•Skala•
Belva menghentikan langkah kakinya ketika merasakan seseorang mengikutinya, lagi. Niatnya datang kemari adalah untuk mengadu pada Skala, namun pria itu malah acuh menganggapnya berbohong.
Jika sebelumnya penguntit itu akan bersembunyi ketika Belva berbalik, tapi kali ini tidak. Saat Belva membalikkan badannya lelaki yang mengikuti Belva belakangan ini justru menunjukkan wajah puasnya sambil tersenyum lebar.
Belva ingat!
Lelaki itu adalah salah satu preman yang sempat mengganggunya kala itu.

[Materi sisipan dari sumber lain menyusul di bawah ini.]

Lemma allocate_spec id size a a' e : allocate id size a = (a', e) -> allocated id size a a' e.
Proof.
  unfold allocate, ExtentPath. destruct (validLeaseID id) as [ve|] eqn:V.
  { intros [= <- <-]. constructor; auto; [intros (? & _)|intros n (? & _)]; congruence. }
  unfold OpenExcl. destruct (os a) eqn:O1; rewrite os_answer in O1; simpl.
  2: { intros [= <- <-]. constructor; auto; [intros (_ & _ & _ & ? & _)|intros n (_ & _ & ? & _)]; congruence. }
  case_bool_decide as D; simpl.
  { intros [= <- <-]. destruct D as [z D]. constructor; auto; [intros (_ & ? & _)|intros n (_ & ? & _)]; congruence. }
  apply eq_None_not_Some in D.
  unfold reserve. set (a1 := note _ _). assert (dir a1 = <[id := 0]> (dir a)) as Ed by done.
  assert (os a1 = answer 1 a) as -> by (rewrite os_answer; by apply answer_tail).
  set (a2 := called a1). assert (forall b : Agent J, io b = io a2 -> os b = answer 2 a) as O2.
  { intros b E. rewrite os_answer, (answer_tail 0 a1 b), (answer_tail 1 a a1); done. }
  destruct (answer 1 a && (0 <? size)) eqn:B; simpl.
  - apply andb_true_iff in B as [B Sz%Z.ltb_lt].
    assert (<[id := size]> (<[id := 0]> (dir a)) = <[id := size]> (dir a)) as Ei by apply insert_insert_eq.
    rewrite O2 by done. destruct (answer 2 a) eqn:O3; simpl; intros [= <- <-].
    + apply allocated_done; auto. by split_and!.
    + apply (allocated_partial _ _ _ _ size); simpl; auto. split_and!; auto.
  - assert (answer 1 a = false \/ size <= 0) as B'.
    { destruct (answer 1 a); [|by left]. right. by apply Z.ltb_ge in B. }
    unfold Remove. rewrite O2 by done. destruct (answer 2 a) eqn:O3; simpl.
    + rewrite bool_decide_true by (rewrite lookup_insert_eq; eauto). intros [= <- <-].
      constructor; auto; simpl; [by rewrite delete_insert_eq, delete_id| |].
      * intros (_ & _ & ? & _ & ? & _). destruct B'; [congruence|lia].
      * intros n (_ & _ & _ & ? & _). congruence.
    + intros [= <- <-]. apply (allocated_partial _ _ _ _ 0); simpl; auto. split_and!; auto.
Qed.

(** What [discard] comes to. *)
Inductive discarded (id : string) a : Agent J -> option AgentErr -> Prop :=
  | discarded_refused a' e : manager a' = manager a -> config a' = config a -> dir a' = dir a ->
      log a' = log a -> e = ErrNoExtent /\ dir a !! id = None \/ e = ErrIO /\ false ∈ io a \/
      e = ErrBadLeaseID /\ validLeaseID id <> None ->
      discarded id a a' (Some e)
  | discarded_half a' n : validLeaseID id = None -> dir a !! id = Some n -> false ∈ io a ->
      manager a' = manager a -> config a' = config a ->
      dir a' = <[id +:+ invalidSuffix := n]> (delete id (dir a)) ->
      discarded id a a' (Some ErrIO)
  | discarded_done a' : validLeaseID id = None -> is_Some (dir a !! id) -> manager a' = manager a -> config a' = config a ->
      dir a' = delete (id +:+ invalidSuffix) (delete id (dir a)) ->
      log a' = log a ++ [Renamed id (id +:+ invalidSuffix); Unlinked (id +:+ invalidSuffix)] ->
      io a' = tail (tail (io a)) -> discarded id a a' None.

Lemma discard_spec id a a' e : discard id a = (a', e) -> discarded id a a' e.
Proof.
  unfold discard, ExtentPath. destruct (validLeaseID id) as [ve|] eqn:V.
  { intros [= <- <-]. constructor; auto. right; right. split; [by eapply validLeaseID_err|by rewrite V]. }
  destruct (dir a !! id) as [n|] eqn:D.
  2: { intros [= <- <-]. destruct (os a) eqn:O1; constructor; auto with agent. }
  destruct (os a) eqn:O1; simpl; [|intros [= <- <-]; constructor; auto with agent].
  unfold Remove. set (a1 := note _ _). destruct (os a1) eqn:O2; simpl.
  - rewrite bool_decide_true by (rewrite lookup_insert_eq; eauto). intros [= <- <-].
    apply discarded_done; simpl; [done|by rewrite D|done|done|by rewrite delete_insert_eq| |done].
    by rewrite <- app_assoc.
  - intros [= <- <-]. eapply discarded_half; eauto.
    apply os_false in O2. simpl in O2. auto with agent.
Qed.

Lemma discard_frame id a : manager (discard id a).1 = manager a /\ beat (discard id a).1 = beat a.
Proof.
  unfold discard, Remove. destruct (ExtentPath id); [|done]. case_match; [|done].
  destruct (negb (os a)); [done|]. by destruct (_ && _).
Qed.

Lemma discard_all_frame ids : forall a failed,
  manager (discard_all ids a failed).1 = manager a /\ beat (discard_all ids a failed).1 = beat a.
Proof.
  induction ids as [|id ids IH]; intros a failed; [done|]. simpl.
  pose proof (discard_frame id a) as [M B]. destruct (discard id a) as [a' e]. simpl in *.
  destruct (IH a' (match e with None | Some ErrNoExtent => failed | Some _ => failed ++ [id] end)) as [M' B'].
  by rewrite M', B', M, B.
Qed.

(** A name no discard touches but the one that removes it. *)
Lemma discard_dir id k a : validLeaseID k = None -> dir a !! k = None -> dir (discard id a).1 !! k = None.
Proof.
  intros V N. destruct (discard id a) as [a' e] eqn:D. apply discard_spec in D.
  destruct (valid_not_special _ V) as (_ & _ & _ & S).
  assert (k <> id +:+ invalidSuffix) as Ne by (intros ->; by rewrite has_suffix_app in S).
  destruct D as [a' e _ _ Hd _ _|a' n _ _ _ _ _ Hd|a' _ _ _ _ Hd]; simpl; rewrite Hd.
  - done.
  - rewrite lookup_insert_ne by done. by apply lookup_delete_None; right.
  - apply lookup_delete_None. right. by apply lookup_delete_None; right.
Qed.

(** ** Fault-free runs

    [agree]: below the agent's own files, what is on disk is what is lent. *)
Definition agree a : Prop := forall id, String.prefix agentFilePrefix id = false ->
  dir a !! id = Size <$> leases (manager a) !! id.

Record ainv (base : Z) a : Prop := {
  ai_inv : inv base (manager a);
  ai_agree : agree a;
  ai_valid : forall id, is_Some (leases (manager a) !! id) -> validLeaseID id = None;
  ai_calm : Forall (fun b => b = true) (io a);
}.

Lemma calm_tail (l : list bool) : Forall (fun b => b = true) l -> Forall (fun b => b = true) (tail l).
Proof. by destruct 1. Qed.
Lemma calm_no_fault (l : list bool) : Forall (fun b => b = true) l -> ~ false ∈ l.
Proof. intros F H1. by apply (proj1 (Forall_forall _ _) F) in H1. Qed.
#[local] Hint Resolve calm_tail calm_no_fault : agent.

Inductive astep : Agent J -> Agent J -> Prop :=
  | astep_Grant l now a : is_int64 (Size l) -> is_int64 (Term l) -> astep a (Grant l now a).1
  | astep_Release id a : astep a (Release id a).1
  | astep_Reclaim need now elapsed a : is_int64 need -> astep a (ReclaimCapacity need now elapsed a).1
  | astep_Heartbeat now tmp a : String.prefix agentFilePrefix tmp = true -> astep a (Heartbeat now tmp a).1.

(** Without faults, an extent that is there goes with its discard, and nothing
    else does. *)
Lemma discard_there id a : validLeaseID id = None -> is_Some (dir a !! id) ->
  dir a !! (id +:+ invalidSuffix) = None -> Forall (fun b => b = true) (io a) ->
  exists a', discard id a = (a', None) /\ dir a' = delete id (dir a) /\ manager a' = manager a.
Proof.
  intros Vi [n Ad] Ni C. destruct (discard id a) as [a' e] eqn:D.
  apply discard_spec in D. destruct D as [a' e Hm Hc Hd Hl F|a' m _ _ F|a' _ _ Hm Hc Hd Hl Hi].
  - exfalso. destruct F as [[_ F]|[[_ F]|[_ F]]]; [congruence| |congruence]. by apply (calm_no_fault _ C).
  - by apply (calm_no_fault _ C) in F.
  - exists a'. split_and!; auto.
    rewrite Hd. apply delete_id. rewrite lookup_delete_ne; [done|]. intros X. by apply (invalid_ne id).
Qed.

Belva terus memundurkan langkahnya ketika lelaki itu terus mendekat kerahnya dengan tatapan mesum.
"Skala tolong." jerit Belva dalam hati.
Belva menoleh, melihat pintu lift yang terbuka dengan cepat Belva berlari ke arah lift itu sambil menyeret kopernya.
"Kenapa mbak?"
Menolehkan wajahnya, Belva terkejut luar biasa ternyata salah satu teman preman itu ada disini. Tentu Belva amsih mengingat jelas wajah-wajah orang yang berusaha melecehkannya waktu itu, Sebenarnya berapa orang yang menguntitnya? apa motif mereka?

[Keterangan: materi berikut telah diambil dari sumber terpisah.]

(* ===== verification/CsiDriver.v ===== *)
(** * CsiDriver: the storage interface's methods
    (internal/csi/driver.go, registration.go)

    What the driver calls, to resolve, to mount and to tell, acts on a state [S]
    it does not look at; CsiNode supplies a node's. A [context.Context] is its
    deadline. *)

From S2P Require Import Prelude GoStrings ProtoWire CsiMessage GrpcWire.

Local Open Scope Z_scope.

Definition MethodGetPluginInfo : string := "/csi.v1.Identity/GetPluginInfo".
Definition MethodGetPluginCapabilities : string := "/csi.v1.Identity/GetPluginCapabilities".
Definition MethodProbe : string := "/csi.v1.Identity/Probe".
Definition MethodControllerGetCapabilities : string := "/csi.v1.Controller/ControllerGetCapabilities".
Definition MethodCreateVolume : string := "/csi.v1.Controller/CreateVolume".
Definition MethodDeleteVolume : string := "/csi.v1.Controller/DeleteVolume".
Definition MethodValidateVolumeCapabilities : string := "/csi.v1.Controller/ValidateVolumeCapabilities".
Definition MethodNodeGetInfo : string := "/csi.v1.Node/NodeGetInfo".
Definition MethodNodeGetCapabilities : string := "/csi.v1.Node/NodeGetCapabilities".
Definition MethodNodePublishVolume : string := "/csi.v1.Node/NodePublishVolume".
Definition MethodNodeUnpublishVolume : string := "/csi.v1.Node/NodeUnpublishVolume".

Section driver.
Context `{Quoting} {S : Type}.
Abbreviation context := (option duration) (only parsing).

Definition Resolver : Type :=
  context -> string -> string -> S -> S * result Error (string * Z).

Record Mounter : Type := mkMounter {
  MMount : context -> string -> string -> list string -> S -> S * option Error;
  MUnmount : context -> string -> S -> S * option Error;
}.

Record Observer : Type := mkObserver {
  Published : string -> Z -> S -> S;
  Unpublished : string -> S -> S;
}.

Record CsiConfig : Type := mkCsiConfig {
  NodeID : string;
  Version : string;
  Access : string;
  Export : string;
  MountFlags : list string;
  CResolver : option Resolver;
  CMounter : option Mounter;
  CObserver : option Observer;
}.

Definition is_some {A} (o : option A) : bool := match o with Some _ => true | None => false end.

(** [New]; a driver is its configuration. *)
Definition New (cfg : CsiConfig) : result string CsiConfig :=
  if (NodeID cfg =? "")%string && is_some (CMounter cfg) then
    Err "csi: a node plugin needs the name of its node"
  else if is_some (CMounter cfg) && (Access cfg =? "")%string then
    Err "csi: a node plugin needs the address of the access layer"
  else if is_some (CMounter cfg) && (Export cfg =? "")%string then
    Err "csi: a node plugin needs the export the access layer publishes"
  else Ok cfg.

(** ** What is asked for *)

Definition unreadable (e : ProtoErr) : Error :=
  Status InvalidArgument ("unreadable request: " +:+ ProtoErr_Error e).

Fixpoint acceptable (caps : list VolumeCapability) : option Error :=
  match caps with
  | [] => None
  | c :: caps =>
      if Block c then
        Some (Status InvalidArgument
          ("this driver serves a filesystem and was asked for " +:+ describe c))
      else if negb (AccessMode c =? accessMultiNodeReaderOnly) then
        Some (Status InvalidArgument
          ("a dataset is immutable and is served read-only to many readers, and this asked for "
           +:+ describe c))
      else acceptable caps
  end.

Definition datasetFrom (params : gmap string string) : result Error (string * string) :=
  let v := TrimSpace (default ""%string (params !! "dataset"%string)) in
  if (v =? "")%string then
    Err (Status InvalidArgument "the storage class does not say which dataset it hands out, so set its dataset parameter to namespace/name")
  else
    let '(ns, n, found) := Cut "/" v in
    if negb found || (ns =? "")%string || (n =? "")%string then
      Err (Status InvalidArgument ("a dataset is named namespace/name, got " +:+ quote v))
    else Ok (ns, n).

Definition source (d : CsiConfig) (object : string) : result Error string :=
  let refuse := Err (Status InvalidArgument
    ("the object " +:+ quote object +:+ " does not name a dataset inside the export")) in
  if (object =? "")%string then refuse
  else if existsb (fun s => (s =? "")%string || (s =? ".")%string || (s =? "..")%string) (Split "/" object)
  then refuse
  else Ok (Access d +:+ ":" +:+ join_rooted (Export d) object).

(** ** The identity and controller halves *)

Definition getPluginInfo (d : CsiConfig) : Handler S := fun _ _ s =>
  (s, Ok (EncodePluginInfo Name (Version d))).
Definition getPluginCapabilities : Handler S := fun _ _ s => (s, Ok EncodePluginCapabilities).
Definition probe : Handler S := fun _ _ s => (s, Ok (EncodeProbe true)).
Definition controllerGetCapabilities : Handler S := fun _ _ s => (s, Ok EncodeControllerCapabilities).

(** The volume a resolved dataset is. *)
Definition resolved_volume (namespace name object : string) (bytes : Z) : Volume :=
  {| VID := namespace +:+ "/" +:+ name;
     VBytes := bytes;
     VContext := <["object" := object]> (<["dataset" := namespace +:+ "/" +:+ name]>
                   {["bytes" := FormatInt bytes]})%string |}.

(** [resolve] is the driver's resolver: the method is only registered with one. *)
Definition createVolume (resolve : Resolver) : Handler S := fun ctx req s =>
  match DecodeCreateVolume req with
  | Err e => (s, Err (unreadable e))
  | Ok r =>
      if (CreateName r =? "")%string then (s, Err (Status InvalidArgument "a volume needs a name"))
      else if zlen (CreateCapabilities r) =? 0 then
        (s, Err (Status InvalidArgument "a volume needs at least one capability"))
      else match acceptable (CreateCapabilities r) with
           | Some e => (s, Err e)
           | None =>
               match datasetFrom (Parameters r) with
               | Err e => (s, Err e)
               | Ok (namespace, name) =>
                   let '(s, o) := resolve ctx namespace name s in
                   match o with
                   | Err e => (s, Err e)
                   | Ok (object, bytes) =>
                       (s, Ok (EncodeCreateVolume (resolved_volume namespace name object bytes)))
                   end
               end
           end
  end.

Definition deleteVolume : Handler S := fun _ req s =>
  match DecodeDeleteVolume req with
  | Err e => (s, Err (unreadable e))
  | Ok id =>
      if (id =? "")%string then (s, Err (Status InvalidArgument "a delete needs a volume id"))
      else (s, Ok [])
  end.

Definition validate : Handler S := fun _ req s =>
  match DecodeValidate req with
  | Err e => (s, Err (unreadable e))
  | Ok r =>
      if (ValidateID r =? "")%string then
        (s, Err (Status InvalidArgument "a validation needs a volume id"))
      else if zlen (ValidateCapabilities r) =? 0 then
        (s, Err (Status InvalidArgument "a validation needs at least one capability"))
      else match acceptable (ValidateCapabilities r) with
           | Some e => (s, Ok (EncodeValidate false [] (Error_Error e)))
           | None => (s, Ok (EncodeValidate true (ValidateCapabilities r) ""))
           end
  end.

(** ** The node half *)

Definition nodeGetInfo (d : CsiConfig) : Handler S := fun _ _ s => (s, Ok (EncodeNodeInfo (NodeID d) 0)).
Definition nodeGetCapabilities : Handler S := fun _ _ s => (s, Ok EncodeNodeCapabilities).

(** The value of a number that cannot be read is used all the same. *)
Definition observe (d : CsiConfig) (volumeID : string) (ctx : gmap string string) (s : S) : S :=
  match CObserver d with
  | None => s
  | Some o =>
      let bytes := (ParseInt (default ""%string (ctx !! "bytes"%string))).1 in
      Published o volumeID (if bytes <? 0 then 0 else bytes) s
  end.

Definition forget (d : CsiConfig) (volumeID : string) (s : S) : S :=
  match CObserver d with None => s | Some o => Unpublished o volumeID s end.

Definition nodePublish (d : CsiConfig) (m : Mounter) : Handler S := fun ctx req s =>
  match DecodeNodePublish req with
  | Err e => (s, Err (unreadable e))
  | Ok r =>
      if (PublishID r =? "")%string then (s, Err (Status InvalidArgument "a publish needs a volume id"))
      else if (PublishTarget r =? "")%string then
        (s, Err (Status InvalidArgument "a publish needs a target path"))
      else match PublishCapability r with
           | None => (s, Err (Status InvalidArgument "a publish needs a volume capability"))
           | Some c =>
               match acceptable [c] with
               | Some e => (s, Err e)
               | None =>
                   let object := default ""%string (PublishContext r !! "object"%string) in
                   if (object =? "")%string then
                     (s, Err (Status InvalidArgument ("the volume context does not say which object backs "
                        +:+ PublishID r +:+ ", which the controller sets when it resolves the dataset")))
                   else match source d object with
                        | Err e => (s, Err e)
                        | Ok src =>
                            let '(s, e) := MMount m ctx src (PublishTarget r) (MountFlags d) s in
                            match e with
                            | Some e => (s, Err (Status Internal ("mounting " +:+ src +:+ " at "
                                           +:+ PublishTarget r +:+ ": " +:+ Error_Error e)))
                            | None => (observe d (PublishID r) (PublishContext r) s, Ok [])
                            end
                        end
               end
           end
  end.

Definition nodeUnpublish (d : CsiConfig) (m : Mounter) : Handler S := fun ctx req s =>
  match DecodeNodeUnpublish req with
  | Err e => (s, Err (unreadable e))
  | Ok r =>
      if (UnpublishID r =? "")%string then
        (s, Err (Status InvalidArgument "an unpublish needs a volume id"))
      else if (UnpublishTarget r =? "")%string then
        (s, Err (Status InvalidArgument "an unpublish needs a target path"))
      else
        let '(s, e) := MUnmount m ctx (UnpublishTarget r) s in
        match e with
        | Some e => (s, Err (Status Internal ("unmounting " +:+ UnpublishTarget r +:+ ": " +:+ Error_Error e)))
        | None => (forget d (UnpublishID r) s, Ok [])
        end
  end.

(** ** Registration *)

(** The methods of a driver, in the order they are registered. *)
Definition methods (d : CsiConfig) : list (string * Handler S) :=
  [(MethodGetPluginInfo, getPluginInfo d);
   (MethodGetPluginCapabilities, getPluginCapabilities);
   (MethodProbe, probe)] ++
  match CResolver d with
  | None => []
  | Some r => [(MethodControllerGetCapabilities, controllerGetCapabilities);
               (MethodCreateVolume, createVolume r);
               (MethodDeleteVolume, deleteVolume);
               (MethodValidateVolumeCapabilities, validate)]
  end ++
  match CMounter d with
  | None => []
  | Some m => [(MethodNodeGetInfo, nodeGetInfo d);
               (MethodNodeGetCapabilities, nodeGetCapabilities);
               (MethodNodePublishVolume, nodePublish d m);
               (MethodNodeUnpublishVolume, nodeUnpublish d m)]
  end.

(** Registering each in turn; [None] is a panic. *)
Fixpoint register_all (ms : list (string * Handler S)) (srv : Server S) : option (Server S) :=
  match ms with
  | [] => Some srv
  | (name, h) :: ms =>
      match GrpcWire.Register name (Some h) srv with
      | None => None
      | Some srv => register_all ms srv
      end
  end.
Definition Register (d : CsiConfig) (srv : Server S) : option (Server S) := register_all (methods d) srv.

End driver.
Arguments Resolver S : clear implicits.
Arguments Mounter S : clear implicits.
Arguments Observer S : clear implicits.
Arguments CsiConfig S : clear implicits.

(** ** The kubelet's registration (registration.go) *)

Definition MethodGetInfo : string := "/pluginregistration.Registration/GetInfo".
Definition MethodNotifyRegistrationStatus : string := "/pluginregistration.Registration/NotifyRegistrationStatus".
Definition pluginTypeCSI : string := "CSIPlugin".
Definition csiVersion : string := "1.0.0".

Section registration.
Context {S : Type}.

Definition getInfo (endpoint : string) : Handler S := fun _ _ s =>
  let out := AppendString [] 1 pluginTypeCSI in
  let out := AppendString out 2 Name in
  let out := AppendString out 3 endpoint in
  (s, Ok (AppendString out 4 csiVersion)).

Definition notify_step (f : Field) (v : bool * string) : result ProtoErr (bool * string) :=
  Ok (if Number f =? 1 then (Bool f, v.2) else if Number f =? 2 then (v.1, Text f) else v).

Definition notify (onStatus : option (bool -> string -> S -> S)) : Handler S := fun _ req s =>
  match walk notify_step req (false, ""%string) with
  | Err e => (s, Err (Status InvalidArgument ("unreadable status: " +:+ ProtoErr_Error e)))
  | Ok (registered, why) =>
      (match onStatus with Some f => f registered why s | None => s end, Ok [])
  end.

Definition Registration_Register (endpoint : string) (onStatus : option (bool -> string -> S -> S))
    (srv : Server S) : option (Server S) :=
  register_all [(MethodGetInfo, getInfo endpoint); (MethodNotifyRegistrationStatus, notify onStatus)] srv.

Definition RegistrationStatus (registered : bool) (why : string) : string :=
  if registered then "the kubelet registered " +:+ Name
  else if (why =? "")%string then "the kubelet refused " +:+ Name +:+ " and said nothing about why"
  else "the kubelet refused " +:+ Name +:+ ": " +:+ why.
End registration.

Belva rasanya ingin menangis ketika pria itu membuka rasleting celananya sendiri.
"Mau puasin gue kagak mbak?" katanya.
Belva menggeleng sambil memejamkan matanya.
"Tolong, jangan macem-macem." lirih Belva.
"Satu macem aja, mbaknya juga bakal enak ntar." katanya sambil tertawa.
"Gue bayar berapaun yang lo mau, tolong jangan macem-macem." mohonnya.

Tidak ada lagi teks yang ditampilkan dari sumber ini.